Back home, a distraught Peter looks at a photograph of Aunt May with Uncle Ben. (I'm pretty sure this is only the second appearance of Ben since his death in Amazing Fantasy #15, August 1962... the other being the flashback in ASM Annual #1, 1964... but don't worry, they'll be plenty more!) Peter recalls that he "was partly responsible for the death of Uncle Ben, because he was killed by a criminal whom I didn't catch" and now he is going to be responsible for the death of Aunt May. He buries his face in his hand as he realizes that "The two people I've loved most in the world, who were like my own father and mother to me" are being repaid for their love and kindness with nothing but tragedy. Suddenly incensed at this fate, Peter lashes out with his fists and shatters a wooden desk, sending a lamp, a typewriter, and other knickknacks flying. (I wonder what Aunt May ever said about this when she got home... that is, if she pulls through, you know.) Filled with resolve, Peter vows to find some way to save her "no matter what the cost". He remembers Dr. Curt Connors, last seen in ASM #6, November 1963 when he had accidentally turned himself into the Lizard. (Another great use of long-term continuity by Steve and Stan.) Peter races to the phone and calls Florida but "in a frantic, frenzied series" of phone calls, he discovers Connors no longer lives in Florida. In fact, Peter is in luck. Connors has moved to New York City.

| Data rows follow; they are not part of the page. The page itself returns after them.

(* ===== verification/Types.v ===== *)
(** * Requests, responses and bucket items

    The protocol messages ([gubernator.pb.go], [peers.pb.go]), the items the
    cache holds ([cache.go], [store.go]), and the functions on a request alone:
    behaviour flags ([HasBehavior], [SetBehavior]), the hash key and the
    validation of scheduled admission. *)

From stdpp Require Import base gmap strings list.
From Stdlib Require Import ZArith Lia.
From S2P Require Import Prelude Float64.

Local Open Scope Z_scope.

(** ** Enumerations

    Protocol enumerations are open: any int32 can arrive.  [Algorithm] and the
    [Behavior] flag set keep the number; a [Status] is only ever produced by
    the server itself. *)

Definition Algorithm : Type := Z.
Definition TOKEN_BUCKET : Algorithm := 0.
Definition LEAKY_BUCKET : Algorithm := 1.

Definition Behavior : Type := Z.
Definition BATCHING : Behavior := 0.
Definition NO_BATCHING : Behavior := 1.
Definition GLOBAL : Behavior := 2.
Definition DURATION_IS_GREGORIAN : Behavior := 4.
Definition RESET_REMAINING : Behavior := 8.
Definition MULTI_REGION : Behavior := 16.
Definition DRAIN_OVER_LIMIT : Behavior := 32.

Inductive Status : Type := UNDER_LIMIT | OVER_LIMIT | NEVER_FITS | SCHEDULED.

#[global] Instance Status_eq_dec : EqDecision Status.
Proof. solve_decision. Defined.

(** [b&flag != 0] *)
Definition HasBehavior (b flag : Behavior) : bool := negb (Z.land b flag =? 0).

Definition SetBehavior (b flag : Behavior) (set : bool) : Behavior :=
  if set then Z.lor b flag
  else let mask := Z.lxor b flag in Z.land b mask.

(** ** Messages *)

Record RateLimitReq : Type := mkReq {
  r_Name : string;
  r_UniqueKey : string;
  r_Hits : Z;
  r_Limit : Z;
  r_Duration : Z;
  r_Algorithm : Algorithm;
  r_Behavior : Behavior;
  r_Burst : Z;
  r_Metadata : gmap string string;
  r_CreatedAt : option Z;        (* a pointer: nil when the client did not set it *)
  r_MaxWait : Z
}.

Record RateLimitResp : Type := mkResp {
  rl_Status : Status;
  rl_Limit : Z;
  rl_Remaining : Z;
  rl_ResetTime : Z;
  rl_Error : string;
  rl_Metadata : gmap string string;
  rl_RetryAfter : Z
}.

(** A composite literal that names the first four fields. *)
Definition respOf (st : Status) (limit remaining reset : Z) : RateLimitResp :=
  mkResp st limit remaining reset "" ∅ 0.

(** [&RateLimitResp{Error: msg}] *)
Definition respError (msg : string) : RateLimitResp :=
  mkResp UNDER_LIMIT 0 0 0 msg ∅ 0.

Definition with_Status (s : Status) (r : RateLimitResp) : RateLimitResp :=
  mkResp s (rl_Limit r) (rl_Remaining r) (rl_ResetTime r) (rl_Error r) (rl_Metadata r) (rl_RetryAfter r).
Definition with_Remaining (z : Z) (r : RateLimitResp) : RateLimitResp :=
  mkResp (rl_Status r) (rl_Limit r) z (rl_ResetTime r) (rl_Error r) (rl_Metadata r) (rl_RetryAfter r).
Definition with_ResetTime (z : Z) (r : RateLimitResp) : RateLimitResp :=
  mkResp (rl_Status r) (rl_Limit r) (rl_Remaining r) z (rl_Error r) (rl_Metadata r) (rl_RetryAfter r).
Definition with_RetryAfter (z : Z) (r : RateLimitResp) : RateLimitResp :=
  mkResp (rl_Status r) (rl_Limit r) (rl_Remaining r) (rl_ResetTime r) (rl_Error r) (rl_Metadata r) z.
Definition with_Metadata (m : gmap string string) (r : RateLimitResp) : RateLimitResp :=
  mkResp (rl_Status r) (rl_Limit r) (rl_Remaining r) (rl_ResetTime r) (rl_Error r) m (rl_RetryAfter r).

Definition with_Hits (h : Z) (r : RateLimitReq) : RateLimitReq :=
  mkReq (r_Name r) (r_UniqueKey r) h (r_Limit r) (r_Duration r) (r_Algorithm r)
    (r_Behavior r) (r_Burst r) (r_Metadata r) (r_CreatedAt r) (r_MaxWait r).
Definition with_Burst (b : Z) (r : RateLimitReq) : RateLimitReq :=
  mkReq (r_Name r) (r_UniqueKey r) (r_Hits r) (r_Limit r) (r_Duration r) (r_Algorithm r)
    (r_Behavior r) b (r_Metadata r) (r_CreatedAt r) (r_MaxWait r).
Definition with_Behavior (b : Behavior) (r : RateLimitReq) : RateLimitReq :=
  mkReq (r_Name r) (r_UniqueKey r) (r_Hits r) (r_Limit r) (r_Duration r) (r_Algorithm r)
    b (r_Burst r) (r_Metadata r) (r_CreatedAt r) (r_MaxWait r).
Definition with_CreatedAt (c : option Z) (r : RateLimitReq) : RateLimitReq :=
  mkReq (r_Name r) (r_UniqueKey r) (r_Hits r) (r_Limit r) (r_Duration r) (r_Algorithm r)
    (r_Behavior r) (r_Burst r) (r_Metadata r) c (r_MaxWait r).

Definition HashKey (r : RateLimitReq) : string := r_Name r +:+ "_" +:+ r_UniqueKey r.

(** What a worker is told about a request beside the request itself. The
    ceiling is a [time.Duration], in nanoseconds. *)
Record RateLimitReqState : Type := mkReqState {
  IsOwner : bool;
  WaitCeiling : Z
}.

(** ** Items of the cache *)

Record TokenBucketItem : Type := mkToken {
  tb_Status : Status;
  tb_Limit : Z;
  tb_Duration : Z;
  tb_Remaining : Z;
  tb_CreatedAt : Z
}.

Record LeakyBucketItem : Type := mkLeaky {
  lb_Limit : Z;
  lb_Duration : Z;
  lb_Remaining : f64;
  lb_UpdatedAt : Z;
  lb_Burst : Z
}.

(** [Value interface{}]: nil, one of the two buckets, or anything a user's
    store put there. *)
Inductive ItemValue : Type :=
  | VNil
  | VToken (t : TokenBucketItem)
  | VLeaky (b : LeakyBucketItem)
  | VOther.

Record CacheItem : Type := mkItem {
  it_Algorithm : Algorithm;
  it_Key : string;
  it_Value : ItemValue;
  it_ExpireAt : Z;
  it_InvalidAt : Z
}.

Definition with_Value (v : ItemValue) (i : CacheItem) : CacheItem :=
  mkItem (it_Algorithm i) (it_Key i) v (it_ExpireAt i) (it_InvalidAt i).
Definition with_ExpireAt (e : Z) (i : CacheItem) : CacheItem :=
  mkItem (it_Algorithm i) (it_Key i) (it_Value i) e (it_InvalidAt i).

(** ** Validation of scheduled admission *)

Definition validateMaxWait (r : RateLimitReq) : string :=
  if r_MaxWait r <? 0 then "field 'max_wait' cannot be negative"
  else if r_MaxWait r =? 0 then ""
  else if negb (r_Algorithm r =? LEAKY_BUCKET) then "max_wait is only supported by LEAKY_BUCKET"
  else if HasBehavior (r_Behavior r) GLOBAL then "max_wait cannot be combined with GLOBAL"
  else if HasBehavior (r_Behavior r) DURATION_IS_GREGORIAN then
    "max_wait cannot be combined with DURATION_IS_GREGORIAN"
  else if HasBehavior (r_Behavior r) DRAIN_OVER_LIMIT then
    "max_wait cannot be combined with DRAIN_OVER_LIMIT"
  else if HasBehavior (r_Behavior r) RESET_REMAINING then
    "max_wait cannot be combined with RESET_REMAINING"
  else if r_Hits r <? 0 then "max_wait cannot be combined with negative hits"
  else "".

(** ** Flags *)

(** A single-bit flag, as every [Behavior] constant but [BATCHING] is. *)
Definition is_flag (f : Behavior) : Prop := exists k, 0 <= k /\ f = 2 ^ k.

Lemma HasBehavior_testbit (b k : Z) : 0 <= k -> HasBehavior b (2 ^ k) = Z.testbit b k.
Proof.
  intros Hk. unfold HasBehavior.
  destruct (Z.testbit b k) eqn:Hb.
  - apply negb_true_iff, Z.eqb_neq. intros H0.
    assert (Z.testbit (Z.land b (2 ^ k)) k = true) as Ht.
    { by rewrite Z.land_spec, Hb, Z.pow2_bits_true by lia. }
    rewrite H0, Z.bits_0 in Ht. discriminate.
  - apply negb_false_iff, Z.eqb_eq. apply Z.bits_inj'. intros n Hn.
    rewrite Z.land_spec, Z.bits_0, Z.pow2_bits_eqb by lia.
    destruct (Z.eqb_spec k n) as [<-|]; [by rewrite Hb|by rewrite andb_false_r].
Qed.

Lemma SetBehavior_testbit (b k n : Z) (set : bool) : 0 <= k -> 0 <= n ->
  Z.testbit (SetBehavior b (2 ^ k) set) n = if k =? n then set else Z.testbit b n.
Proof.
  intros Hk Hn. unfold SetBehavior.
  destruct set; rewrite ?Z.lor_spec, ?Z.land_spec, ?Z.lxor_spec, Z.pow2_bits_eqb by lia;
    destruct (k =? n), (Z.testbit b n); reflexivity.
Qed.

(** Setting or clearing one flag has that effect on it and none on another. *)
Lemma SetBehavior_has (b f g : Behavior) (set : bool) : is_flag f -> is_flag g ->
  HasBehavior (SetBehavior b f set) g = if f =? g then set else HasBehavior b g.
Proof.
  intros (k & Hk & ->) (n & Hn & ->).
  rewrite !HasBehavior_testbit, SetBehavior_testbit by lia.
  destruct (Z.eqb_spec k n) as [->|Hne]; [by rewrite Z.eqb_refl|].
  replace (2 ^ k =? 2 ^ n) with false; [done|]. symmetry. apply Z.eqb_neq.
  intros He. apply Hne. by apply (Z.pow_inj_r 2) in He; try lia.
Qed.

Lemma flags_are_flags :
  Forall is_flag [NO_BATCHING; GLOBAL; DURATION_IS_GREGORIAN; RESET_REMAINING; MULTI_REGION; DRAIN_OVER_LIMIT].
Proof.
  repeat constructor; [exists 0|exists 1|exists 2|exists 3|exists 4|exists 5]; split; by vm_compute.
Qed.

First stop for the web-slinger is the hospital lab. There is one Red Cross guy in the room and it looks like he's about ready to light up a bong but I think he's actually just intent on a beaker. Spidey peeks in the window, spies a test tube with Aunt May's blood sample, which is just sitting around, snags it with his webbing and rushes off without being seen. He webslings over to Dr. Connors' Manhattan lab and swings into the window. He actually asks the one- armed man there, "Do you remember me?" Of course Curt does. "Without your aid, I'd still be a creature of the swamps feared and hunted by my fellow men!" he says. (Haven't we all said this at one time or another?) Curt puts his hand on Spidey's shoulder and promises to help in any way he can. The web-slinger passes the blood sample over (explaining that a friend "has been stricken with radioactivity of the blood") and Curt takes a look at it through his microscope. Then, stroking his chin, he recalls reading about a new serum that can combat such things. It is called ISO-36 and was developed on the West Coast. Spidey tells Curt to order some, promising to return with enough money to pay for it and then he leaps out the window. Curt tells Spidey he won't fail him.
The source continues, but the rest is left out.